The time to enter PIE for the very first time in Editor is expected to be slow with a cold DDC and no PSOs, however, after re-launching the Editor, though entering PIE for the first time can take a long time for large projects as files are loaded into memory, it should be much faster than that very first PIE where the DDC and PSOs were compiled and written to disk.
I’m firing up City Sample to verify this hasn’t regressed, but you should be able to verify this in your setup by timing entering PIE the first time in the Editor with -noshaderddc and -clearPSODriverCache, and then restart the Editor and time first PIE without those arguments.

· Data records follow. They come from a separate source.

(** The chord engine as its member initialisers leave it. *)
Definition chord_init : ChordEngine.State Q Recorder :=
  ChordEngine.mkState idle
    [f_lit 0; f_lit 0; f_lit 0; f_lit 0]
    [f_lit 0; f_lit 0; f_lit 0; f_lit 0]
    [f_lit 0; f_lit 0; f_lit 0; f_lit 0]
    x00 0 (f_lit (2 # 100)) true (f_lit 1) 4 (f_lit 0) (f_lit 0) 1.

(** The wavetable engine as its member initialisers leave it. *)
Definition wavetable_init : Wavetable2Engine.State Q Recorder :=
  Wavetable2Engine.mkState idle (f_lit 1) (f_lit 0) (f_lit 1) (f_lit 1)
    (f_lit 1) x3c (f_lit 0) (f_lit 0) None.

Definition wavetable_noteOn :=
  Wavetable2Engine.noteOn (B := Recorder) chord_pow 2048 44100.

End Standins.

(** ** The statement of the specification about the anti-alias cutoff *)

Module WavetableClaim.
Import Wavetable2Engine Standins.

(** The cutoff as a function of the note number of the call: within
    bounds, [1.0] up to note 36, [0.3] at note 96, and not higher for a
    higher note. *)
Definition cutoff_by_note_of_call (s : State Q Recorder) : Prop :=
  forall note vel,
    let cutoff := antiAliasCutoff (wavetable_noteOn note vel s) in
    (f_lit (15 # 100) <= cutoff <= f_lit 1)%Q
    /\ (note_int note <= 36 -> cutoff = f_lit 1)
    /\ (note_int note = 96 -> cutoff = f_lit (3 # 10))
    /\ (forall note2 vel2,
          note_int note <= note_int note2 ->
          (antiAliasCutoff (wavetable_noteOn note2 vel2 s) <= cutoff)%Q).

End WavetableClaim.

(** ** More of [audio/Envelop.h]: the time conversion, and calls in a row *)

Module EnvelopRuns.
Import Envelop.

Section WithFloat.
Context {F : Type} `{FloatOps F}.

(** [unsigned int count = ms * sampleRate * 0.001f]: the product of the
    two [unsigned int] wraps, is converted to [float], scaled, and
    truncated. *)
Definition msToSampleCount (ms sampleRate : Z) : Z :=
  f_to_int (fmul (f_of_Z (uint (ms * sampleRate))) (f_lit (1 # 1000))).

(** The conversion gives [ms * sampleRate / 1000], rounded down, at every
    duration of the list. *)
Definition exact_at (sampleRate : Z) (durations : list Z) : bool :=
  forallb (fun ms => msToSampleCount ms sampleRate =? ms * sampleRate / 1000)
          durations.

(** [n] calls of [next] one after the other: the outcomes in order and
    the cursor that is left.  Nothing follows a read outside the table. *)
Fixpoint ticks (data : list (Data F)) (n : nat) (c : Cursor)
    : list (Res F) * Cursor :=
  match n with
  | O => ([], c)
  | S n =>
      match next data c with
      | (Ok v, c') =>
          let (rs, c'') := ticks data n c' in (Ok v :: rs, c'')
      | (r, c') => ([r], c')
      end
  end.

(** The outcomes are all values: no call read outside the table. *)
Definition all_ok (rs : list (Res F)) : Prop :=
  Forall (fun r => exists v, r = Ok v) rs.

End WithFloat.
End EnvelopRuns.

(** ** More of [ChordEngine.h]: the change callbacks of the glide time and
    of the number of voices *)

Module ChordParams.
Import ChordEngine.

Section WithFloat.
Context {F B : Type} `{FloatOps F} `{EngineBase F B}.
Variable sampleRate : Z.                (* [props.sampleRate] *)

(** The callback of [GLIDE], [ms] being the value read back from the
    parameter.  [ms <= 0.0f] is written with [<] and [==]. *)
Definition glide_changed (ms : F) (s : State F B) : State F B :=
  let off := fltb ms (f_lit 0) || feqb ms (f_lit 0) in
  let speed :=
    if off then f_lit 1 (* instant *)
    else fdiv (f_lit 1)
              (fmul (fmul ms (f_lit (1 # 1000))) (f_of_Z sampleRate)) in
  mkState (base s) (phases s) (currentFreq s) (targetFreq s) (lastNote s)
    (heldNotes s)
    (CLAMP fltb speed (f_lit (1 # 10000)) (f_lit 1))
    (negb off)
    (velocity s) (cachedNumVoices s) (body s) (chordType s) (seed s).

(** The callback of [VOICES], [value] being the value read back from the
    parameter. *)
Definition voices_changed (value : F) (s : State F B) : State F B :=
  mkState (base s) (phases s) (currentFreq s) (targetFreq s) (lastNote s)
    (heldNotes s) (glideSpeed s) (glideEnabled s) (velocity s)
    (f_to_int value) (body s) (chordType s) (seed s).

(** The glide decision of [noteOn]: glide enabled, another note than the
    last one, and the amplitude envelope above 0.01. *)
Definition shouldGlide (note : byte) (s : State F B) : bool :=
  glideEnabled s
  && negb (Byte.eqb note (lastNote s))
  && fltb (f_lit (1 # 100)) (envelopAmp_get (base s)).

End WithFloat.
End ChordParams.

(** ** Sequences of events on the wavetable engine *)

Module WavetableRuns.
Import Wavetable2Engine.

Section WithFloat.
Context {F B : Type} `{FloatOps F} `{EngineBase F B}.
Variable pow : F -> F -> F.
Variable wavetable_sampleCount : Z.
Variable sampleRate : Z.

Inductive Event : Type :=
  | NoteOn (note : byte) (velocity : F)
  | PitchChanged (value : F).

Definition handle (s : State F B) (e : Event) : State F B :=
  match e with
  | NoteOn note vel => noteOn pow wavetable_sampleCount sampleRate note vel s
  | PitchChanged value =>
      picth_changed pow wavetable_sampleCount sampleRate value s
  end.

Definition run (events : list Event) (s : State F B) : State F B :=
  fold_left handle events s.

End WithFloat.
End WavetableRuns.

(** ** [plugins/components/Pixel/SeqRecordStatusComponent.h] *)

Module SeqRecordStatusComponent.
Import Stdlib.Strings.String.

(** [int16_t] *)
Definition int16 (x : Z) : Z := (x + 2 ^ 15) mod 2 ^ 16 - 2 ^ 15.

(** [int] arithmetic; [/] truncates toward zero. *)
Definition int_add (a b : Z) : Z := sint (a + b).
Definition int_sub (a b : Z) : Z := sint (a - b).
Definition int_mul (a b : Z) : Z := sint (a * b).
Definition int_div (a b : Z) : Z := sint (Z.quot a b).

(** [std::to_string] of a [size_t]. *)
Definition to_string (n : Z) : String.string :=
  DecimalString.NilZero.string_of_uint (N.to_uint (Z.to_N n)).

Section WithFloat.
Context {F : Type} `{FloatOps F}.
Variables Color Font : Type.

(** What the pointers taken from the sequencer plugin show at one
    moment; [None] is a null pointer. *)
Record Sequencer : Type := mkSequencer {
  isPlayingPtr : option bool;
  stepCounterPtr : option Z;            (* [uint16_t] *)
  recordingEnabledPtr : option bool;
  recordedLoopsCountPtr : option Z;     (* [size_t] *)
  recordArmVal : option F               (* [recordArmVal->get()] *)
}.

Record State : Type := mkState {
  stepCount : Z;                        (* [uint16_t] *)
  lastStepCounter : Z;                  (* [int16_t] *)
  lastRecordedLoopsCount : Z;           (* [size_t] *)
  lastRecordArmValue : F
}.

(** The member initialisers. *)
Definition initial : State := mkState 32 (-1) 0 (f_lit (-1)).

(** The [jobRendering] closure: the flag says whether [renderNext()] is
    called. *)
Definition jobRendering (q : Sequencer) (s : State) : bool * State :=
  let needRender := false in
  (* Check if step counter changed (while playing) *)
  let '(needRender, s) :=
    match isPlayingPtr q, stepCounterPtr q with
    | Some true, Some counter =>
        if negb (lastStepCounter s =? counter)
        then (true, mkState (stepCount s) (int16 counter)
                      (lastRecordedLoopsCount s) (lastRecordArmValue s))
        else (needRender, s)
    | _, _ => (needRender, s)
    end in
  (* Check if not playing anymore *)
  let '(needRender, s) :=
    match isPlayingPtr q with
    | Some false =>
        if negb (lastStepCounter s =? -1)
        then (true, mkState (stepCount s) (-1)
                      (lastRecordedLoopsCount s) (lastRecordArmValue s))
        else (needRender, s)
    | _ => (needRender, s)
    end in
  (* Check if recorded loops count changed *)
  let '(needRender, s) :=
    match recordedLoopsCountPtr q with
    | Some count =>
        if negb (count =? lastRecordedLoopsCount s)
        then (true, mkState (stepCount s) (lastStepCounter s) count
                      (lastRecordArmValue s))
        else (needRender, s)
    | None => (needRender, s)
    end in
  (* Check if record arm state changed *)
  match recordArmVal q with
  | Some arm =>
      if negb (feqb arm (lastRecordArmValue s))
      then (true, mkState (stepCount s) (lastStepCounter s)
                    (lastRecordedLoopsCount s) arm)
      else (needRender, s)
  | None => (needRender, s)
  end.

(** Nothing that the job looks at differs from what the state [s]
    remembers. *)
Definition quiet (q : Sequencer) (s : State) : Prop :=
  (forall c, isPlayingPtr q = Some true -> stepCounterPtr q = Some c ->
             lastStepCounter s = c)
  /\ (isPlayingPtr q = Some false -> lastStepCounter s = -1)
  /\ (forall l, recordedLoopsCountPtr q = Some l ->
                l = lastRecordedLoopsCount s)
  /\ (forall a, recordArmVal q = Some a ->
                feqb a (lastRecordArmValue s) = true).

(** The calls that [render] makes, in order. *)
Inductive Call : Type :=
  | filledRect (position : Z * Z) (size : Z * Z) (color : Color)
  | text (position : Z * Z) (label : String.string) (fontSize : Z)
         (color : Color) (font : Font)
  | textRight (position : Z * Z) (label : String.string) (fontSize : Z)
              (color : Color) (font : Font)
  | logDebug (isArmed : bool) (armValue : F) (isPlaying : bool).

Record Style : Type := mkStyle {
  relativePosition : Z * Z;
  size : Z * Z;
  background : Color;
  progressBarBg : Color;
  progressBarFg : Color;
  recColor : Color;
  armColor : Color;
  textColor : Color;
  font : Font
}.
(* ================================================================== *)
(** ** The provider client *)
(* ================================================================== *)

(** C9.  Whatever the environment holds, the configuration object has no
    [bearerToken], so the client's Authorization header is the text
    "Bearer undefined"; every request any method of the service sends,
    and so every request any handler causes, carries exactly that header;
    and replacing the configured [apiKey]/[apiSecret] pair changes nothing
    in what any method does: the credentials are never used. *)
Theorem adapter_requests_never_carry_configured_credentials :
  forall (env : ProcessEnv) (call : AdapterCall),
    get (get (config env) "innovatrics") "bearerToken" = JUndefined
    /\ lookup (inst_headers (InnovatricsService.constructor env)) "Authorization"
       = JStr "Bearer undefined"
    /\ emits (fun r => lookup (headers r) "Authorization"
                       = JStr "Bearer undefined")
             (perform (InnovatricsService.constructor env) call)
    /\ (forall now op req,
          handler_emits (fun r => lookup (headers r) "Authorization"
                                  = JStr "Bearer undefined")
            (handle env now op req))
    /\ (forall apiKey apiSecret,
          perform (InnovatricsService.constructor
                     (with_credentials env apiKey apiSecret)) call
          = perform (InnovatricsService.constructor env) call).
Proof.
  intros env call. split; [reflexivity |]. split; [reflexivity |].
  split; [| split].
  - destruct call; cbn [perform];
      unfold InnovatricsService.createCustomer, InnovatricsService.storeCustomer,
        InnovatricsService.updateCustomerOnboardingStatus,
        InnovatricsService.detectFace, InnovatricsService.compareFaces,
        InnovatricsService.getFaceTemplate, InnovatricsService.checkFaceMask,
        InnovatricsService.evaluateLiveness,
        InnovatricsService.createLivenessChallenge,
        InnovatricsService.submitLivenessData,
        InnovatricsService.deleteLivenessData, InnovatricsService.verifyDocument,
        InnovatricsService.uploadSelfie, InnovatricsService.getSelfie,
        InnovatricsService.deleteSelfie, InnovatricsService.uploadBinaryImage,
        InnovatricsService.storeCustomer;
      walk; reflexivity.
  - intros now op req. destruct op; cbn [handle];
      unfold createCustomer, uploadDocument, performLivenessCheck,
        performFaceDetection, compareFaces, createLivenessChallenge,
        uploadSelfie, getSelfie, getCustomerStatus, deleteCustomer,
        innovatricsClient;
      apply emits_try_respond; cbv zeta;
      unfold InnovatricsService.createCustomer, InnovatricsService.detectFace,
        InnovatricsService.compareFaces, InnovatricsService.checkFaceMask,
        InnovatricsService.createLivenessChallenge,
        InnovatricsService.submitLivenessData,
        InnovatricsService.deleteLivenessData, InnovatricsService.verifyDocument,
        InnovatricsService.uploadSelfie, InnovatricsService.getSelfie,
        InnovatricsService.deleteSelfie;
      walk; reflexivity.
  - intros k s. rewrite constructor_ignores_credentials. reflexivity.
Qed.

(* ================================================================== *)
(** ** Creating a customer *)
(* ================================================================== *)

(** C10.  On every call of the create-customer handler the service
    method drops whatever it is passed, the only request that can reach
    the provider is a POST to [/customers] without a body (sent once when
    a userId is given, not at all otherwise), so neither the caller's
    userId nor the onboarding status is transmitted; in a success reply
    the [userId] is the caller's own value and the [customerId] is the
    [id] the provider returned. *)
Theorem createCustomer_transmits_nothing_of_the_caller :
  forall (env : ProcessEnv) (now : Value) (req : Request)
         (p : Provider) (log : Log),
    let client := innovatricsClient env in
    let post := request client POST "/customers" JUndefined in
    (forall arguments,
        InnovatricsService.createCustomer client arguments
        = InnovatricsService.createCustomer client [])
    /\ snd (createCustomer env now req p log)
       = (if truthy (lookup (body req) "userId")
          then log ++ [post] else log)%list
    /\ (forall payload m,
          fst (createCustomer env now req p log) = success payload m ->
          get payload "userId" = lookup (body req) "userId"
          /\ exists d, p (log ++ [post])%list = Fulfilled d
                       /\ get payload "customerId" = get d "id").
Proof.
  intros env now req p log client post. split; [reflexivity |].
  unfold createCustomer, try_respond, InnovatricsService.createCustomer,
    InnovatricsService.rethrow, try_catch, bind, send, ret, throw.
  fold client. fold post.
  destruct (truthy (lookup (body req) "userId")); cbn.
  - destruct (p (log ++ [post])%list) as [d | e] eqn:Hp; cbn.
    + destruct d; cbn; (split; [reflexivity |]); intros payload m H;
        inversion H; subst; cbn; (split; [reflexivity |]);
        eexists; split; reflexivity.
    + split; [reflexivity |]. intros payload m H. discriminate.
  - split; [reflexivity |]. intros payload m H. discriminate.
Qed.

(* ================================================================== *)
(** ** Comparing faces *)
(* ================================================================== *)

(** C7.  A face comparison that names neither a reference image nor a
    reference template is turned down by the handler's own input check:
    the reply is a validation error, the log is unchanged (no provider
    call), and the router's custom check throws on the same body. *)
Theorem compareFaces_without_reference_is_rejected_locally :
  forall (env : ProcessEnv) (req : Request) (p : Provider) (log : Log),
    truthy (lookup (body req) "referenceFace") = false ->
    truthy (lookup (body req) "referenceFaceTemplate") = false ->
    fst (compareFaces env req p log)
    = validationError
        [ if truthy (lookup (body req) "probeFaceId")
          then "Either referenceFace or referenceFaceTemplate is required"
          else "probeFaceId is required" ]
    /\ snd (compareFaces env req p log) = log
    /\ validateFaceComparison_custom (body req)
       = inl (newError
                "Either referenceFace or referenceFaceTemplate is required").
Proof.
  intros env req p log H1 H2.
  unfold compareFaces, try_respond, validateFaceComparison_custom.
  rewrite H1, H2.
  destruct (truthy (lookup (body req) "probeFaceId")); cbn; auto.
Qed.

Note that Nvidia changed the naming of their driver-cached PSOs after UE 5.5, meaning that -clearPSODriverCache command line won’t work in UE versions older than 5.6 without an engine fix.
To fix it, cherry-pick this commit (CL 40200336 for Perforce users). It’s a tiny change. If you’re using the PSOCacheBuster plugin, it already implements the fix.
I remember in older UE versions (perhaps pre 5.2) that this wouldn’t be the case.
I haven’t found anything conclusive about what might cause this - we did make a number of PSO precaching changes in 5.3+, but it’s unclear how that would make this worse because that is disabled in the Editor.
There are things that force the shaders to compile like modifying ShaderVersion.ush or not using the DDC (-ddc=cold, -noshaderddc, -nomaterialshaderddc, -DDC-ForceMemoryCache). If you are using a shared DDC you can force using a local DDC temporarily using -ddc=NoShared to see if something might be wrong with the DDC where it thinks the shaders don’t match.